J Biomater Appl. 2022 Aug;37(2):303-314. doi: 10.1177/08853282221087102. Epub 2022 Apr 9.
Myocardial ischemia-reperfusion injury (MI/RI) refers to the clinical state of decreased coronary blood flow caused by various causes. The main pathogenesis of MI/RI is mitochondrial oxidative damage. In this study, we designed a novel mitochondrial targeted astaxanthin (AST) liposome, namely, STPP-AST-LIP, targeting mitochondria of H9c2 myocardial cells. STPP-AST-LIP not only reduced the production of mitochondrial reactive oxygen species (ROS), but also increased the survival rate of MI/RI H9c2 cells.

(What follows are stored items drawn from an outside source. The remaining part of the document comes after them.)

(** [a.reshape(-1, c)]. *)
Definition reshape2 (c : nat) (a : ndarray) : result ndarray :=
  let n := numel (shape a) in
  if decide (c = 0) then Raise ValueError
  else if decide (n `mod` c = 0)
  then Ok (NDArray [(n / c); c] (data a))
  else Raise ValueError.

(** Block [i] of a buffer cut into blocks of [sz] elements. *)
Definition block (sz : nat) (d : list elt) (i : nat) : list elt :=
  take sz (drop (i * sz) d).

(** [a[:, :n, :]] on a rank-3 array (the only rank it is applied to). *)
Definition take_axis1 (n : nat) (a : ndarray) : result ndarray :=
  match shape a with
  | [h; d; x] =>
      Ok (NDArray [h; Nat.min n d; x]
            (flat_map (fun i => take (Nat.min n d * x) (block (d * x) (data a) i))
                      (seq 0 h)))
  | _ => Raise IndexError
  end.

(** [np.concatenate([a, b], axis=1)] on rank-3 arrays. *)
Definition concatenate1 (a b : ndarray) : result ndarray :=
  match shape a, shape b with
  | [ha; da; xa], [hb; db; xb] =>
      if decide (ha = hb ∧ xa = xb)
      then Ok (NDArray [ha; (da + db); xa]
                 (flat_map (fun i => block (da * xa) (data a) i
                                     ++ block (db * xb) (data b) i)
                           (seq 0 ha)))
      else Raise ValueError
  | _, _ => Raise ValueError
  end.
Definition escapeString (s : string) : string :=
  let s := strings.ReplaceAll s "\"%char "\\" in
  let s := strings.ReplaceAll s jsonlex.dquote (dq "\'") in
  let s := strings.ReplaceAll s "010"%char "\n" in
  s.

(** The reply of [ChatModel.Generate]: a message or [nil], and an error or [nil]. *)
Definition ModelReply : Type := option Message * option error.

Section Agent.

(** [Value] stands for the [interface{}] results of tools,
    [json_Marshal] for [json.Marshal] on them ([None] when it
    returns an error) and [fmt_v] for their [%v] formatting.
    [MState] is whatever the model backend keeps between calls. *)
Context {Value : Type}.
Variable json_Marshal : Value -> option string.
Variable fmt_v : Value -> string.
Context {MState : Type}.

Record Tool : Type :=
  { Info : ToolInfo;
    Execute : gomap -> Value * option error }.

Record ChatModel : Type :=
  { ModelGenerate : MState -> list Message -> ModelReply * MState;
    BindTools : MState -> list ToolInfo -> MState }.

Record ReactAgentConfig : Type :=
  { MaxStep : Z;
    Model : option ChatModel;
    Tools : list Tool }.

Record State : Type := { messages : list Message }.

Record ReactAgent : Type := { state : State; conf : ReactAgentConfig }.

Definition ReactAgentOption : Type := ReactAgent -> ReactAgent.

Definition WithMaxStep (maxStep : Z) : ReactAgentOption :=
  fun ra =>
    {| state := state ra;
       conf := {| MaxStep := maxStep;
                  Model := Model (conf ra);
                  Tools := Tools (conf ra) |} |}.

(** The model backend as the agent sees it: its state, and the
    record of the calls of [Generate] made on it (the history
    passed and the reply), oldest first. *)
Record World : Type :=
  { model_state : MState;
    calls : list (list Message * ModelReply) }.

Definition call_model (m : ChatModel) (w : World) (history : list Message)
  : ModelReply * World :=
  let '(reply, s) := ModelGenerate m (model_state w) history in
  (reply, {| model_state := s; calls := calls w ++ [(history, reply)] |}).

(** [NewReactAgent].  The options act on the agent; [conf] is a
    pointer shared with the agent, so the tools are read after the
    options ran.  The error returned is always [nil]. *)
Definition apply_options (ra : ReactAgent) (opts : list ReactAgentOption) : ReactAgent :=
  fold_left (fun ra opt => opt ra) opts ra.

In addition, rat experiments further confirmed that STPP-AST-LIP could improve myocardial cardiac function in MI/RI rats, significantly inhibited apoptosis of myocardial cells, and had a protective effect on the heart of rats after MI/RI.

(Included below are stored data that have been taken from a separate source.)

(** The walk through of the sample application: log the guest in, then
    out again. *)
Example guest_session :
  fold_left step_reducer [LoginAction guest] Reducer.initialState
  = {| isLoggedIn := true; user := Some guest |}
  /\ fold_left step_reducer [LoginAction guest; LogoutAction]
       Reducer.initialState
     = {| isLoggedIn := false; user := None |}.
Proof. split; reflexivity. Qed.

(** * Further properties of the code *)

(** ** The icon and its button *)

Section Icon.

Variable step : AuthState -> AuthAction -> AuthState.

Hypothesis step_replaces :
  forall state request,
    step state request
    = {| isLoggedIn := requested_flag request;
         user := requested_identity request |}.

(** A click logs the guest in when nobody is logged in, and logs out
    otherwise. *)
Lemma press_icon (state : AuthState) :
  Profile.press step state
    (Profile.ProfileIcon (isLoggedIn state) (user state))
  = if isLoggedIn state
    then {| isLoggedIn := false; user := None |}
    else {| isLoggedIn := true; user := Some guest |}.
Proof.
  unfold Profile.press, Profile.ProfileIcon.
  destruct (isLoggedIn state); simpl; now rewrite step_replaces.
Qed.

Lemma presses_from_logged_out (click : AuthState -> AuthState) (n : nat) :
  (forall state,
      click state
      = Profile.press step state
          (Profile.ProfileIcon (isLoggedIn state) (user state))) ->
  Nat.iter n click {| isLoggedIn := false; user := None |}
  = if Nat.even n
    then {| isLoggedIn := false; user := None |}
    else {| isLoggedIn := true; user := Some guest |}.
Proof.
  intros Hclick. induction n as [| n IH].
  - reflexivity.
  - rewrite Nat.iter_succ, IH, Hclick, press_icon, Nat.even_succ.
    rewrite <- Nat.negb_even. now destruct (Nat.even n).
Qed.


End Icon.

(** X1: starting with nobody logged in, [n] clicks on the button of the
    icon leave nobody logged in when [n] is even and the guest logged in
    when [n] is odd, with the useReducer provider as with the store. *)
Theorem clicks_toggle_guest (n : nat) :
  Nat.iter n Profile.click_reducer Reducer.initialState
  = (if Nat.even n
     then Reducer.initialState
     else {| isLoggedIn := true; user := Some guest |})
  /\ Nat.iter n Profile.click_store Store.initialState
     = (if Nat.even n
        then Store.initialState
        else {| isLoggedIn := true; user := Some guest |}).
Proof.
  split.
  - apply (presses_from_logged_out step_reducer step_reducer_replaces).
    reflexivity.
  - apply (presses_from_logged_out step_store step_store_replaces).
    reflexivity.
Qed.


(** ** Runs of the reducer *)

Lemma authReducer_known (state state' : AuthState) (action : Action) :
  is_known action = true ->
  Reducer.authReducer state action = Reducer.authReducer state' action.
Proof.
  unfold is_known, Reducer.authReducer.
  destruct (type action =? "LOGIN"); [reflexivity |].
  destruct (type action =? "LOGOUT"); [reflexivity | discriminate].
Qed.

Lemma authReducer_unknown (state : AuthState) (action : Action) :
  is_known action = false -> Reducer.authReducer state action = state.
Proof.
  unfold is_known, Reducer.authReducer.
  destruct (type action =? "LOGIN"); [discriminate |].
  destruct (type action =? "LOGOUT"); [discriminate | reflexivity].
Qed.

Lemma run_unknown (actions : list Action) :
  forall state,
    forallb (fun a => negb (is_known a)) actions = true ->
    Reducer.run state actions = state.
Proof.
  unfold Reducer.run.
  induction actions as [| a actions IH]; intros state Hall; simpl in *.
  - reflexivity.
  - apply andb_prop in Hall as [Ha Hall].
    apply negb_true_iff in Ha.
    rewrite (authReducer_unknown state a Ha). now apply IH.
Qed.

(** Actions without a case of their own can be left out of a run. *)
Lemma run_filter_known (actions : list Action) :
  forall state,
    Reducer.run state actions = Reducer.run state (filter is_known actions).
Proof.
  unfold Reducer.run.
  induction actions as [| a actions IH]; intros state; simpl.
  - reflexivity.
  - destruct (is_known a) eqn:Ha; simpl.
    + apply IH.
    + rewrite (authReducer_unknown state a Ha). apply IH.
Qed.

(** X3: the state after a run of action objects is decided by the last
    LOGIN or LOGOUT action in it alone: whatever the state at the start,
    the actions before it and the actions of other kinds after it, the
    result is what the reducer makes of that action; and a run without any
    LOGIN or LOGOUT action changes nothing. *)
Theorem last_known_action_decides
    (state state' : AuthState) (before after : list Action) (action : Action)
    (Hknown : is_known action = true)
    (Hafter : forallb (fun a => negb (is_known a)) after = true) :
  Reducer.run state (before ++ action :: after)
  = Reducer.authReducer state' action
  /\ Reducer.run state after = state.
Proof.
  split; [| now apply run_unknown].
  unfold Reducer.run. rewrite fold_left_app. cbn [fold_left].
  fold (Reducer.run (Reducer.authReducer
                       (fold_left Reducer.authReducer before state) action)
          after).
  rewrite run_unknown by exact Hafter.
  now apply authReducer_known.
Qed.

Lemma last_known_action_decides_witness :
  is_known (action_of LogoutAction) = true
  /\ forallb (fun a => negb (is_known a)) [refresh; refresh] = true
  /\ Reducer.run Reducer.initialState
       ([action_of (LoginAction guest); refresh]
        ++ action_of LogoutAction :: [refresh; refresh])
     = Reducer.authReducer {| isLoggedIn := true; user := Some blank |}
         (action_of LogoutAction)
  /\ Reducer.run Reducer.initialState [refresh; refresh]
     = Reducer.initialState.
Proof.
  split; [reflexivity |]. split; [reflexivity |].
  apply (last_known_action_decides Reducer.initialState
           {| isLoggedIn := true; user := Some blank |}
           [action_of (LoginAction guest); refresh] [refresh; refresh]
           (action_of LogoutAction));
    reflexivity.
Defined.

(** ** Setter calls of the useState provider *)

Lemma last_cons {A : Type} (x d : A) (l : list A) :
  last (x :: l) d = last l x.
Proof.
  revert x d. induction l as [| y l IH]; intros x d.
  - reflexivity.
  - change (last (x :: y :: l) d) with (last (y :: l) d).
    now rewrite (IH y d), (IH y x).
Qed.

(** X4: in the useState provider each cell ends a handler with the last
    value that the handler gave to its setter, and keeps its value when its
    setter was not called; neither the order of calls to different setters
    nor earlier calls to the same setter matter. *)
Theorem last_setter_call_wins (queue : list UseState.Update)
    (state : AuthState) :
  UseState.render state queue
  = {| isLoggedIn := last (flags_written queue) (isLoggedIn state);
       user := last (users_written queue) (user state) |}.
Proof.
  unfold UseState.render. revert state.
  induction queue as [| u queue IH]; intros state.
  - now destruct state.
  - cbn [fold_left]. rewrite IH.
    destruct u as [b | v]; cbn [flags_written users_written flat_map app];
      fold (flags_written queue); fold (users_written queue);
      now rewrite last_cons.
Qed.

(** ** What the checkout schema lets through *)

Module SchemaFacts.
Import Checkout CheckoutValues.

Lemma is_digit_digits (c : ascii) : is_digit c = true -> In c digits.
Proof.
  destruct c as [[] [] [] [] [] [] [] []]; vm_compute; intros H;
    try discriminate H; tauto.
Qed.

Lemma digits_is_digit (c : ascii) : In c digits -> is_digit c = true.
Proof.
  intros H. repeat (destruct H as [<- | H]; [reflexivity |]). destruct H.
Qed.

Lemma string_min_spec (n : nat) (field : option value) (s : string) :
  string_min n field = Some s <->
  field = Some (VString s) /\ n <= String.length s.
Proof.
  unfold string_min. destruct field as [[s' |] |]; simpl.
  - destruct (Nat.leb_spec n (String.length s')); split.
    + intros [= <-]. now split.
    + now intros [[= <-] _].
    + discriminate.
    + intros [[= <-] Hle]. lia.
  - split; [discriminate | now intros [[=] _]].
  - split; [discriminate | now intros [[=] _]].
Qed.

Lemma string_zip_spec (field : option value) (s : string) :
  string_zip field = Some s <->
  field = Some (VString s) /\ String.length s = 5
  /\ Forall (fun c => In c digits) (list_ascii_of_string s).
Proof.
  unfold string_zip. destruct field as [[s' |] |]; simpl.
  - destruct (String.length s' =? 5)%nat eqn:Hlen; simpl.
    + apply Nat.eqb_eq in Hlen.
      destruct (forallb is_digit (list_ascii_of_string s')) eqn:Hdigits.
      * split.
        -- intros [= <-]. repeat split; [exact Hlen |].
           rewrite forallb_forall in Hdigits. apply Forall_forall.
           intros c Hc. now apply is_digit_digits, Hdigits.
        -- now intros [[= <-] _].
      * split; [discriminate |]. intros ([= <-] & _ & Hall).
        rewrite Forall_forall in Hall.
        assert (Htrue : forallb is_digit (list_ascii_of_string s') = true).
        { apply forallb_forall. intros c Hc.
          now apply digits_is_digit, Hall. }
        congruence.
    + apply Nat.eqb_neq in Hlen. split; [discriminate |].
      intros ([= <-] & Hfive & _). contradiction.
  - split; [discriminate | now intros [[=] _]].
  - split; [discriminate | now intros [[=] _]].
Qed.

心肌缺血再灌注损伤(MI/RI)是指由各种原因引起的冠状动脉血流减少的临床状态。MI/RI的主要发病机制是线粒体氧化损伤。在本研究中,我们设计了一种新型的线粒体靶向虾青素(AST)脂质体,即STPP-AST-LIP,靶向H9c2心肌细胞的线粒体。STPP-AST-LIP不仅减少了线粒体活性氧(ROS)的产生,还提高了MI/RI H9c2细胞的存活率。此外,大鼠实验进一步证实,STPP-AST-LIP可以改善MI/RI大鼠的心肌心功能,显著抑制心肌细胞凋亡,并对MI/RI后大鼠的心脏具有保护作用。